Top of Data for processing

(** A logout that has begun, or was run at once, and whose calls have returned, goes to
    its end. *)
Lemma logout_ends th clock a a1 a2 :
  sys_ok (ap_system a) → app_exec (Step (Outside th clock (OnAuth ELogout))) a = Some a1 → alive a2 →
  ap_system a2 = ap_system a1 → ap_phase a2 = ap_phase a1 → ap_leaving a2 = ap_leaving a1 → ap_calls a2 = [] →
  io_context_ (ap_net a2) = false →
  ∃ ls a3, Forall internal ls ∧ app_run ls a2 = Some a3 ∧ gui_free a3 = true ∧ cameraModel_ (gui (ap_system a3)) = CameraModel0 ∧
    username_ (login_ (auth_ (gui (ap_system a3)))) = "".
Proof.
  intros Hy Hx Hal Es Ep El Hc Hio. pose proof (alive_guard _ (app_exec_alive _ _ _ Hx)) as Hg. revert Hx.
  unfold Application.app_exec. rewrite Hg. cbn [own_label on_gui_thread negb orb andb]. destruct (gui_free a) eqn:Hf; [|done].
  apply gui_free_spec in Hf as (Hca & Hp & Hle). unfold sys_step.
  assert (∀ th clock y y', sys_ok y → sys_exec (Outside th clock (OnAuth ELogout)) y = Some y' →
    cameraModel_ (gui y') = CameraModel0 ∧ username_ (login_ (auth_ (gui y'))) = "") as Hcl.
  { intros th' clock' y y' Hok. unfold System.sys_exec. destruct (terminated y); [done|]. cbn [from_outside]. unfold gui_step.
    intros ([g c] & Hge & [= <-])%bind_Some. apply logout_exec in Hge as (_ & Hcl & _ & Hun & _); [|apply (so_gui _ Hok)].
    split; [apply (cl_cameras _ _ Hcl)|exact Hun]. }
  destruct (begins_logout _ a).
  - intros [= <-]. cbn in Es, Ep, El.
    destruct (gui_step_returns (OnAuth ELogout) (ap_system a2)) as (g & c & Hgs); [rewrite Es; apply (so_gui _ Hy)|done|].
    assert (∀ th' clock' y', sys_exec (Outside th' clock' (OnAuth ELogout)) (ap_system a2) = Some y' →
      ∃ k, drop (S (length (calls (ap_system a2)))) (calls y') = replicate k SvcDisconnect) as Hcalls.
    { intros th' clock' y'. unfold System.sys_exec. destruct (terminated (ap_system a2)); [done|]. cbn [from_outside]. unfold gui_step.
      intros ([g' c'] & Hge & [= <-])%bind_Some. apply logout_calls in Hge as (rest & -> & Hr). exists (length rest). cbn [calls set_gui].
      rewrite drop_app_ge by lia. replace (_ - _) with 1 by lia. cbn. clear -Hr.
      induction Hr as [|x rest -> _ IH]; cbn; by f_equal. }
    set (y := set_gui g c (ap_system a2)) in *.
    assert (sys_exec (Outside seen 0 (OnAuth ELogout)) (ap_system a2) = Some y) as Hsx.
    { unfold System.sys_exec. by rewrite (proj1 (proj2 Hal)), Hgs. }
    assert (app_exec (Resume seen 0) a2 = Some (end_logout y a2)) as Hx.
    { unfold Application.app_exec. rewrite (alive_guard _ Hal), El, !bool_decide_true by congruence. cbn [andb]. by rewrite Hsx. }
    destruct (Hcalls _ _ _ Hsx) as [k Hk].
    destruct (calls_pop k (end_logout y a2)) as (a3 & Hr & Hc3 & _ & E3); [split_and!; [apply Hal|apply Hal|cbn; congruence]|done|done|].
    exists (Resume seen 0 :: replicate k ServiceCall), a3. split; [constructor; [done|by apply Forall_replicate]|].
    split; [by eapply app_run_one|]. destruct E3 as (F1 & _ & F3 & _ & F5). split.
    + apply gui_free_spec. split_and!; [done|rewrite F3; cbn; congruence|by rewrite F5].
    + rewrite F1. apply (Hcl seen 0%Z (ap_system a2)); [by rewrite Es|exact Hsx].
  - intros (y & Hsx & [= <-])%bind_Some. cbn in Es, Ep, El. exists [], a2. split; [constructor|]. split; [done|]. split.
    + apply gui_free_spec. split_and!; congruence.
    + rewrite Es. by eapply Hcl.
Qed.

Bottom of Data for processing
Top of Data for processing

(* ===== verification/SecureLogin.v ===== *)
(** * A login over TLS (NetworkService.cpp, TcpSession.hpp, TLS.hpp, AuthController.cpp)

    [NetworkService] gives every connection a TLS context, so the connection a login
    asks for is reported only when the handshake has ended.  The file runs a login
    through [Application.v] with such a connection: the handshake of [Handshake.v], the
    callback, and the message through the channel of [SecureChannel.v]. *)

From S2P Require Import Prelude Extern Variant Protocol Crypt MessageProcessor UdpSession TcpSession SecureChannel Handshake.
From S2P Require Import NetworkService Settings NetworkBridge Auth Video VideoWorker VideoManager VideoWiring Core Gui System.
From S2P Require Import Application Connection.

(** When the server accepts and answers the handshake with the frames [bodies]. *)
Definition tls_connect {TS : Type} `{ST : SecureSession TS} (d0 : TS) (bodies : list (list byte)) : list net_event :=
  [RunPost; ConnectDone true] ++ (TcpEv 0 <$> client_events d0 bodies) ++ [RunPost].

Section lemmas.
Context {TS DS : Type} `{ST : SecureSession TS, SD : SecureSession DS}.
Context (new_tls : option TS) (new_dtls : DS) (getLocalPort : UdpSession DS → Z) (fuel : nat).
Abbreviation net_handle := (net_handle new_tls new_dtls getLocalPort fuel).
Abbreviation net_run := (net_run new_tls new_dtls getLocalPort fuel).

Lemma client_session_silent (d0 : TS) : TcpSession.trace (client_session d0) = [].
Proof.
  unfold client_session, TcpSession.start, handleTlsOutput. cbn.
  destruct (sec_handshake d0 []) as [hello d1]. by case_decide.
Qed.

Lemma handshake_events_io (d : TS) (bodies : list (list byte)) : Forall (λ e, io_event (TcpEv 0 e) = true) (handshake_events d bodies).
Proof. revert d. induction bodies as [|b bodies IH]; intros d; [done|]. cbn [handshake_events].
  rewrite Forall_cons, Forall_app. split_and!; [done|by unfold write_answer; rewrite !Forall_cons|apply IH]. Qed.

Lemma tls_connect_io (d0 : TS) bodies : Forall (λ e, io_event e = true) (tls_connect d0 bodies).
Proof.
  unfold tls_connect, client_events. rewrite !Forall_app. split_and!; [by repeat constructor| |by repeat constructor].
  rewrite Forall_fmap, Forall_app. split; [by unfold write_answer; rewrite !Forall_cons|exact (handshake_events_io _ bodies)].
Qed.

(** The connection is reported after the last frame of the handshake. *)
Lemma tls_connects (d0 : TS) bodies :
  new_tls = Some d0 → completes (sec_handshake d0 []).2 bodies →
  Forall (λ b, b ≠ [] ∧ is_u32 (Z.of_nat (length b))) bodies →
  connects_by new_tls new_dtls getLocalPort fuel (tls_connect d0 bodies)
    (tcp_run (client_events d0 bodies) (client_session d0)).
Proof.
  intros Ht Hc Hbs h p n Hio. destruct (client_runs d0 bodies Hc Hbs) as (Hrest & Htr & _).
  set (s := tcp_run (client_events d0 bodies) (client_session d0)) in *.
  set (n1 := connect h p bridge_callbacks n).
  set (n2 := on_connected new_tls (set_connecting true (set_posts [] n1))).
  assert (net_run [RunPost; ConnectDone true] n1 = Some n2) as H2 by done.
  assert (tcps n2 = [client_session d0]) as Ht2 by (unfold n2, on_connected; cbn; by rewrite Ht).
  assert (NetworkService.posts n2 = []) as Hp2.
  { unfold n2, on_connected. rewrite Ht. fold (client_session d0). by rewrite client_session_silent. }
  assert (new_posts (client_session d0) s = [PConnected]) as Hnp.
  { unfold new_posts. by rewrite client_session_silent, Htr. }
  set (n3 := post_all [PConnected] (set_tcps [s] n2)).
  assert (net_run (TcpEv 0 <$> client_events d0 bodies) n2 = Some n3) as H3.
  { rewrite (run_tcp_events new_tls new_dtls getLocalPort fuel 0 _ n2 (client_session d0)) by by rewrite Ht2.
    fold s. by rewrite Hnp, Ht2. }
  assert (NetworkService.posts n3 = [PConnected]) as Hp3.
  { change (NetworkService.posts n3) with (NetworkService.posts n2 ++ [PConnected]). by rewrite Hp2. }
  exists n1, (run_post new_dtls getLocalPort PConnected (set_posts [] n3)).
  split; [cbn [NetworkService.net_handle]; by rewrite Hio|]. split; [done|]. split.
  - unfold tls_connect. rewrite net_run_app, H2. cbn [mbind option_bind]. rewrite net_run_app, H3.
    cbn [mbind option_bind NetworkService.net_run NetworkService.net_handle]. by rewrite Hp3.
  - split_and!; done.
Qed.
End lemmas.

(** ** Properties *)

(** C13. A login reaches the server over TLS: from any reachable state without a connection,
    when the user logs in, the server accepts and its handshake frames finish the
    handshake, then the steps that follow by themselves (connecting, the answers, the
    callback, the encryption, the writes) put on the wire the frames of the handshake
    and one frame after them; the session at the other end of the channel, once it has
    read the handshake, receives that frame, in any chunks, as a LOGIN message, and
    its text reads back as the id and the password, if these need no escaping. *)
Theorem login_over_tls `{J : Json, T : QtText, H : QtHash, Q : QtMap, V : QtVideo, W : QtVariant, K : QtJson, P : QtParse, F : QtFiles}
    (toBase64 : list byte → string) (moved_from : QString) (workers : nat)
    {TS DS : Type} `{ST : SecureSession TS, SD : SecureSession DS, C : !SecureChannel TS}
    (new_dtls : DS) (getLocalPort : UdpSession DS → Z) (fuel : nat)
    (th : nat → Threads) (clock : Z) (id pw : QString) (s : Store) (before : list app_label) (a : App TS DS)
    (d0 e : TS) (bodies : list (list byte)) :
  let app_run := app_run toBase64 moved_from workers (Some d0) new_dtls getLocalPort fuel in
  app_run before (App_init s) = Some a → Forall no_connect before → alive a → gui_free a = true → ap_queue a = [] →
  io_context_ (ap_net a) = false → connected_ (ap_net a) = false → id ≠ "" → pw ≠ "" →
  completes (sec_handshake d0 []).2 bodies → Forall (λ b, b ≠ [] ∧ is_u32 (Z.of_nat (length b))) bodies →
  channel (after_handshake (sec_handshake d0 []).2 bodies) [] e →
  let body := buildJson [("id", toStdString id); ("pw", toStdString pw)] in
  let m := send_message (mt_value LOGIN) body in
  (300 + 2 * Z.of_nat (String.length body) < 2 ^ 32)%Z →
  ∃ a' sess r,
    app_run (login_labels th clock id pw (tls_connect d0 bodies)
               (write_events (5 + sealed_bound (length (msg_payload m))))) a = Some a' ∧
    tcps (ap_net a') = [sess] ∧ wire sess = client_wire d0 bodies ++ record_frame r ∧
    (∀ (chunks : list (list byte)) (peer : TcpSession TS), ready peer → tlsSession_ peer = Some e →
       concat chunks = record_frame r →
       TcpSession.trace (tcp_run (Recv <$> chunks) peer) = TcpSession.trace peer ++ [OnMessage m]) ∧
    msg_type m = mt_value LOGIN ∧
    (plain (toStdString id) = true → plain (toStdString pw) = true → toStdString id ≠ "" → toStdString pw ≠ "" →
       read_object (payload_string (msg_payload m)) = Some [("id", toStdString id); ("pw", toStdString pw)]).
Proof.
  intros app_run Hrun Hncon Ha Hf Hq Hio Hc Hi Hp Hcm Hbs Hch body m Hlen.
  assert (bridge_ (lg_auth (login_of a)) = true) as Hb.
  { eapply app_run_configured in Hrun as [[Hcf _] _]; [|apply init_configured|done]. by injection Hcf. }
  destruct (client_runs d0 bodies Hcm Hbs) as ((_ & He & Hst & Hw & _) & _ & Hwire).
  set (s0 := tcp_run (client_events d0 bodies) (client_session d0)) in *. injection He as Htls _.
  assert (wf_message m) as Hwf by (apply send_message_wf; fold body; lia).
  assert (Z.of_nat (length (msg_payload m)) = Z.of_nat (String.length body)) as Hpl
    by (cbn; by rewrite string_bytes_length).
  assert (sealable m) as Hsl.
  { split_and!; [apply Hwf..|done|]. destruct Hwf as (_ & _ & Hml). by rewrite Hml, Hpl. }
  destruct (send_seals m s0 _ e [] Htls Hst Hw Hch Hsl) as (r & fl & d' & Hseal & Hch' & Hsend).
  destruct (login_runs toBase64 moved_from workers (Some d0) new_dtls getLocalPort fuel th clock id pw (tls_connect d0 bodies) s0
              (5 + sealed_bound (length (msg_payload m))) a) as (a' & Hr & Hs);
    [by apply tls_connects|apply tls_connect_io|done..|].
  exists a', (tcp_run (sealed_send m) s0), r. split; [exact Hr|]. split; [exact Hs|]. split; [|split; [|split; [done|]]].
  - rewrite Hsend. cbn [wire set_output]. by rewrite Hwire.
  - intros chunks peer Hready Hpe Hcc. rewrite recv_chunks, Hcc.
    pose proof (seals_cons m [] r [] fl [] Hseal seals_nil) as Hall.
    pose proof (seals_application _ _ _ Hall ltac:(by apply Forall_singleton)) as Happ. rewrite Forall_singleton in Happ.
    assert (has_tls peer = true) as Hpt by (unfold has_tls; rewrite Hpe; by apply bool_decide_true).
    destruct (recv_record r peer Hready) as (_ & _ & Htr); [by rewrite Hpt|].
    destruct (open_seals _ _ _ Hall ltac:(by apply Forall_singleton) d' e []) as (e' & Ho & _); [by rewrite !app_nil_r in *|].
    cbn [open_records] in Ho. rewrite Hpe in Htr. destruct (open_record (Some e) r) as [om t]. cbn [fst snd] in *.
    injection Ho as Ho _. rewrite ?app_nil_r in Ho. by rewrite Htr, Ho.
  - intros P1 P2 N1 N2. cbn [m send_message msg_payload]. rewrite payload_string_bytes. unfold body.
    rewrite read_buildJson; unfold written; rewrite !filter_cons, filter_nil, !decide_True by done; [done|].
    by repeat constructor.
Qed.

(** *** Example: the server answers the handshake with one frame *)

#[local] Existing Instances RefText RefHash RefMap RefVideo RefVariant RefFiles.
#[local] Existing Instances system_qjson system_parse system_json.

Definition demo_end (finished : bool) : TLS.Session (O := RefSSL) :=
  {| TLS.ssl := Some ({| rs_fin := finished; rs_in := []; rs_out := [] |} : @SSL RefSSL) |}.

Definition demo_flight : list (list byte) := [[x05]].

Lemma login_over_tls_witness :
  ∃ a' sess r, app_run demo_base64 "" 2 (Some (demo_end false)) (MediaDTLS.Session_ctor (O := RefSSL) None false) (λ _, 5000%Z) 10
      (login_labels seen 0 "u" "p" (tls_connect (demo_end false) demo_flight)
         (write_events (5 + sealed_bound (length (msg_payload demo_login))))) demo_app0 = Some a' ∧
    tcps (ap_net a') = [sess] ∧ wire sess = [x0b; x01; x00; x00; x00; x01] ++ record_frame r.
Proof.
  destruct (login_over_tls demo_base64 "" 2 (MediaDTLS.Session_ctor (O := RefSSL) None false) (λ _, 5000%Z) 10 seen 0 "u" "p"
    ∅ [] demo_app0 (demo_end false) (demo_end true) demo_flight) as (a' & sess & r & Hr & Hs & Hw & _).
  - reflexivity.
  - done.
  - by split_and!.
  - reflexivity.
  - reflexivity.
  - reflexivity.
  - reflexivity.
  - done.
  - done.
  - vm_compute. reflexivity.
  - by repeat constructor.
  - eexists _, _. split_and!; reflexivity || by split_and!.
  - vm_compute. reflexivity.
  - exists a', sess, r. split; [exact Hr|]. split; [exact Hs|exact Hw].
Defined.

Bottom of Data for processing
Top of Data for processing

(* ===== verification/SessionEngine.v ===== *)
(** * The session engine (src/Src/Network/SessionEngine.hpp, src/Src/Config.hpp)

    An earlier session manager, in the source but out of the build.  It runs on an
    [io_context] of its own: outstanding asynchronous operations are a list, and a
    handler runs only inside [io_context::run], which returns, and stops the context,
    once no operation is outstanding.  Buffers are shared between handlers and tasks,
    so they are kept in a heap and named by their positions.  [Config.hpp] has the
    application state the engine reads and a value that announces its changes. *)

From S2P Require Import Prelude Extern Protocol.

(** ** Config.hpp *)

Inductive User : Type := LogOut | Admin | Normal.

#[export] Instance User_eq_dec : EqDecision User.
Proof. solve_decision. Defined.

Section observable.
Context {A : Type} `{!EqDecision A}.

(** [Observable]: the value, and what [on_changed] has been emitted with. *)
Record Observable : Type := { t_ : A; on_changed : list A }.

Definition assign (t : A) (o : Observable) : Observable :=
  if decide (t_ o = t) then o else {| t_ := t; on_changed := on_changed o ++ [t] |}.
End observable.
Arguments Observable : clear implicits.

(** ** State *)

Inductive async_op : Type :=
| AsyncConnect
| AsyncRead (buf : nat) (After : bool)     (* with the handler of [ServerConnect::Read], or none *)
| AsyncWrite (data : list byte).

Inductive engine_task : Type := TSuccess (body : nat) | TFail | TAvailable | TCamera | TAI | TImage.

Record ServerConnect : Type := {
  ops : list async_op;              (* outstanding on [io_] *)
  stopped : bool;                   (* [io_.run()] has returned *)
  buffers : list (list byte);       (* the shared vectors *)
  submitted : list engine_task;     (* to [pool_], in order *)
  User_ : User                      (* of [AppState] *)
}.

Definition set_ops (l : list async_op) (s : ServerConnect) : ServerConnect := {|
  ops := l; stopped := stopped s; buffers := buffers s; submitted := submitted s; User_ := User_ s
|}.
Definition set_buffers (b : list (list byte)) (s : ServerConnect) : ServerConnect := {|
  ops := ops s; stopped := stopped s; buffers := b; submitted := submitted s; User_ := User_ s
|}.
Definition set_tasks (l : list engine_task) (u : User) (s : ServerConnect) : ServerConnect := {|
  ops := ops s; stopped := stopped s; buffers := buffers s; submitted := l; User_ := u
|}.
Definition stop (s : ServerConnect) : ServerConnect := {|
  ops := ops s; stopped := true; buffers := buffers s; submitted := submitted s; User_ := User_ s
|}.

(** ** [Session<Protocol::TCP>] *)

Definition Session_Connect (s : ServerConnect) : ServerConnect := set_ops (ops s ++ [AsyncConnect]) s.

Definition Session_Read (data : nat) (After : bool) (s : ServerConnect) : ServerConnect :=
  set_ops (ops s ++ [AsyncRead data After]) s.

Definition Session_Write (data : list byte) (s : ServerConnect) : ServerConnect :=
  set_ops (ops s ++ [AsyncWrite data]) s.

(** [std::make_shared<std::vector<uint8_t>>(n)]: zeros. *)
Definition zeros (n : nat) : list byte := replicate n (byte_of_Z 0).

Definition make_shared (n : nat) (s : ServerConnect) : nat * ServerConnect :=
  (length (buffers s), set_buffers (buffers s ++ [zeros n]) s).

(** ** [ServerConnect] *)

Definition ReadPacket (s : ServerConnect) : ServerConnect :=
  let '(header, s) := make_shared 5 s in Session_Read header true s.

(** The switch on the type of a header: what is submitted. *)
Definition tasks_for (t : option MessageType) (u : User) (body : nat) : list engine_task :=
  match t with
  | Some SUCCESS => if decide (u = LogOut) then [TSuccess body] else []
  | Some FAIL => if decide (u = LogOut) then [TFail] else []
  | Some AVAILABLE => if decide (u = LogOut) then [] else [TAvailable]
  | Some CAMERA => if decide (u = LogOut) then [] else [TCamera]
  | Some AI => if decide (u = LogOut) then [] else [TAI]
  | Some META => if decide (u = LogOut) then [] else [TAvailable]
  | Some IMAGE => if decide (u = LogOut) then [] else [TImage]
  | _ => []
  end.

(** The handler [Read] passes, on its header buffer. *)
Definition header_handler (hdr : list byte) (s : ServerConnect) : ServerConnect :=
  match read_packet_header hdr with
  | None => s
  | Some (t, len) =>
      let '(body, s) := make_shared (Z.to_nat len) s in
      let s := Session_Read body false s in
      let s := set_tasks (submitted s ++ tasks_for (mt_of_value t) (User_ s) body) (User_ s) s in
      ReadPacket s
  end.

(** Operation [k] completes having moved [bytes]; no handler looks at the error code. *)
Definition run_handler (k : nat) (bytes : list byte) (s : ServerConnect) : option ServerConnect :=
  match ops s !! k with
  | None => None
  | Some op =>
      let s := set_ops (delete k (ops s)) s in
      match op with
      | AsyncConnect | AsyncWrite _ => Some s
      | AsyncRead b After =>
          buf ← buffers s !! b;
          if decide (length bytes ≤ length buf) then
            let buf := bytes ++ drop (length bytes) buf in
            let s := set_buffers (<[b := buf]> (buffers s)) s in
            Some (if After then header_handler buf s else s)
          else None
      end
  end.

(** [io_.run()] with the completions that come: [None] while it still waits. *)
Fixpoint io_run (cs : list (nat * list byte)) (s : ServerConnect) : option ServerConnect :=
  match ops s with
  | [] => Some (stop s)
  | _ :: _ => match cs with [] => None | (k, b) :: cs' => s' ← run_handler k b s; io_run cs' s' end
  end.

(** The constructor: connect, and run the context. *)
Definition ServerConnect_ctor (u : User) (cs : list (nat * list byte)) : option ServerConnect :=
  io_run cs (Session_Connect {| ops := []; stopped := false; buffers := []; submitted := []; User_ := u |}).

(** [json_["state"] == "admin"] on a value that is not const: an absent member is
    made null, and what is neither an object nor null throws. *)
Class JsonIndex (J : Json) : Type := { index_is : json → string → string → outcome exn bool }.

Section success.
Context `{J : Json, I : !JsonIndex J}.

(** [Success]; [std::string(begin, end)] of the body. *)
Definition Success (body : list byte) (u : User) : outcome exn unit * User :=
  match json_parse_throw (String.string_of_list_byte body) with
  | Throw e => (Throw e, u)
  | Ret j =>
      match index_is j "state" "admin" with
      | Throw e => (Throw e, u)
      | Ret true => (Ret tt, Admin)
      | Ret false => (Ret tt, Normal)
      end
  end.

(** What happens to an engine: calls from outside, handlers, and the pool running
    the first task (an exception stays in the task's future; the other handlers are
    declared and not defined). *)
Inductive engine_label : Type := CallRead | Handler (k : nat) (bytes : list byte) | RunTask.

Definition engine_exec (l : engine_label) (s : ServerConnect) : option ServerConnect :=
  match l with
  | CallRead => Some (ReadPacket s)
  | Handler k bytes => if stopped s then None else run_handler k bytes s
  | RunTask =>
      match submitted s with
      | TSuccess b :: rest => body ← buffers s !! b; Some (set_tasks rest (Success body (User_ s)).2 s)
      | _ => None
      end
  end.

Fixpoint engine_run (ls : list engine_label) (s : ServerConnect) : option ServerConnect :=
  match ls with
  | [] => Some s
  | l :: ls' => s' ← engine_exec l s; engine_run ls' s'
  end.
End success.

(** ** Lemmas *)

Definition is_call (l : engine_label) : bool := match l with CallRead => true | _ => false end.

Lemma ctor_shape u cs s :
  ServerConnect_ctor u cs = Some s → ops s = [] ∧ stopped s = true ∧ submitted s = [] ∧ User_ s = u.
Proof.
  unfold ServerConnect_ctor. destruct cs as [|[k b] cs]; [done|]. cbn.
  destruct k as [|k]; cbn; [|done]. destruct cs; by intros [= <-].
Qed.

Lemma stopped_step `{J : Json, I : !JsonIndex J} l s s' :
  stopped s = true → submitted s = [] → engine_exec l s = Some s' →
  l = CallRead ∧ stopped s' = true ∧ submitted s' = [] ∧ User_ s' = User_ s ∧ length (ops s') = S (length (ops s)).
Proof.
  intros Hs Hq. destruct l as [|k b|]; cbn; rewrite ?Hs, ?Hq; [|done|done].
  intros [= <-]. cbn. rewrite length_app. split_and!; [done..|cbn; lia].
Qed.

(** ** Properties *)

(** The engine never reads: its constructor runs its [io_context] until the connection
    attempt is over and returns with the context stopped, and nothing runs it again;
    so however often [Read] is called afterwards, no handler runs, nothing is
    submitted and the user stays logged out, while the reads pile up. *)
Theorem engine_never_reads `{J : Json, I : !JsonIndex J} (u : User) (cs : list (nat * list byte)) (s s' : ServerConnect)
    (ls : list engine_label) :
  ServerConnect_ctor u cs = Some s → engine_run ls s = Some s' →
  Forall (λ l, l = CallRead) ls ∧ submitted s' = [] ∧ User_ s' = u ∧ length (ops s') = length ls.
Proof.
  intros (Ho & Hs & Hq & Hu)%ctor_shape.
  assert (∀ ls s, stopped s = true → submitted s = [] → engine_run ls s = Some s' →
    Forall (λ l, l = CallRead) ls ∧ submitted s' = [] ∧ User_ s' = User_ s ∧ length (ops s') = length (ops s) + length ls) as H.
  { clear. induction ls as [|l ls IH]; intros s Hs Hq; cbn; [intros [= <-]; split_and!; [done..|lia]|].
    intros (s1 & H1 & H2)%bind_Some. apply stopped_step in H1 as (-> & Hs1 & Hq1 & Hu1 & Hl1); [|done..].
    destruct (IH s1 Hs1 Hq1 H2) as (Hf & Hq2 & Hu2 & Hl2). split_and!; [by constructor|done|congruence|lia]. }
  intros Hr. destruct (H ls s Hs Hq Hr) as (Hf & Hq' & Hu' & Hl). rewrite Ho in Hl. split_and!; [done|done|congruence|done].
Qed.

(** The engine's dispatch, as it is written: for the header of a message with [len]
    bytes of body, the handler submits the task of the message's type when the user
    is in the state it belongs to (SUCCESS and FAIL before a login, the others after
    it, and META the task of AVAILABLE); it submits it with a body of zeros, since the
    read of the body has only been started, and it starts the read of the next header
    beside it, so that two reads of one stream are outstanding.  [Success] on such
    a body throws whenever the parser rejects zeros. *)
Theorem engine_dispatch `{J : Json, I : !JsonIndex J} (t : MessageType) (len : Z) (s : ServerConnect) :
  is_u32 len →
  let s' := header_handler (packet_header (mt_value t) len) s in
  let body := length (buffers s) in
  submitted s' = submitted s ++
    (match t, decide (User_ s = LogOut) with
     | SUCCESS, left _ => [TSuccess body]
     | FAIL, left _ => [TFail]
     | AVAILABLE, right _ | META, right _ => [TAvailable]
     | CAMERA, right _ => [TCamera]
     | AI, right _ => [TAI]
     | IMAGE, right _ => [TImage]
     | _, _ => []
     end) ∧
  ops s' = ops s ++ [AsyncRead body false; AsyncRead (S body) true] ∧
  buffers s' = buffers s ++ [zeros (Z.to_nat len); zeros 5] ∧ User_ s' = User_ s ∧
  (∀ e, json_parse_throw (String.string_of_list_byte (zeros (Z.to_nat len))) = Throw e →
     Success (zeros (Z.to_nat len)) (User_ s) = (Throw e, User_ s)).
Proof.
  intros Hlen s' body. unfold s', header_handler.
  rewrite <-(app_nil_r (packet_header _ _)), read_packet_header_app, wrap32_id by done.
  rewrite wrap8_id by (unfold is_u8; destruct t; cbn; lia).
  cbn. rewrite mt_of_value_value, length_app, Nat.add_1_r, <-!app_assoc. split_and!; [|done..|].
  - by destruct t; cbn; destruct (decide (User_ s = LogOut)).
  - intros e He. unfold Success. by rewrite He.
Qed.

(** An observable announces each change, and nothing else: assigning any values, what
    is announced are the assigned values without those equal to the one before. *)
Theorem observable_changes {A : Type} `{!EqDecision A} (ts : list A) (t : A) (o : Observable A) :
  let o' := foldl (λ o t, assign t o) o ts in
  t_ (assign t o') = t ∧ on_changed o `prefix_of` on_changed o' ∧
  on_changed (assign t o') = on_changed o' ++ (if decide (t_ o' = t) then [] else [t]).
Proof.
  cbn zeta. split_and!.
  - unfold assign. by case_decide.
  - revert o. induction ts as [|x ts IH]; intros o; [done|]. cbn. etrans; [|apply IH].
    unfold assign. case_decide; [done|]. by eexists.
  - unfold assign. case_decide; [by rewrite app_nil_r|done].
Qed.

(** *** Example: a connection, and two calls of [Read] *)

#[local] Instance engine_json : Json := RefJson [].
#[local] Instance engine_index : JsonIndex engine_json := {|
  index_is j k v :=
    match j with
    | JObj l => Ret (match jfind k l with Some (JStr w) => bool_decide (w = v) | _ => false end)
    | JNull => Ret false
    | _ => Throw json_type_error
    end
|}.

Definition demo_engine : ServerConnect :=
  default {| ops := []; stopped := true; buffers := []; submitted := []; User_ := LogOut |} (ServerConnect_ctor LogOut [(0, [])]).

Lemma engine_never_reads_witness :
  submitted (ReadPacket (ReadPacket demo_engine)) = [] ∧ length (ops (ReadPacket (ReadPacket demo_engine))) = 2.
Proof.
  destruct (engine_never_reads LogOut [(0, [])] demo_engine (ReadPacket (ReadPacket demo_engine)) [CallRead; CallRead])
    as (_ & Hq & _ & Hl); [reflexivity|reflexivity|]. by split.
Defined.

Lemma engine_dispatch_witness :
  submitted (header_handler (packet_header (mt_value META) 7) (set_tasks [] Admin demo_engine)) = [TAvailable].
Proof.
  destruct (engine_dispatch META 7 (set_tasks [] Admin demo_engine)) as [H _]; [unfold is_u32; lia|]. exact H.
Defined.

Bottom of Data for processing

Task prompt:
The lines in the entries above that carry the word "such" must be copied.

Task answer:
    through [Application.v] with such a connection: the handshake of [Handshake.v], the
    beside it, so that two reads of one stream are outstanding.  [Success] on such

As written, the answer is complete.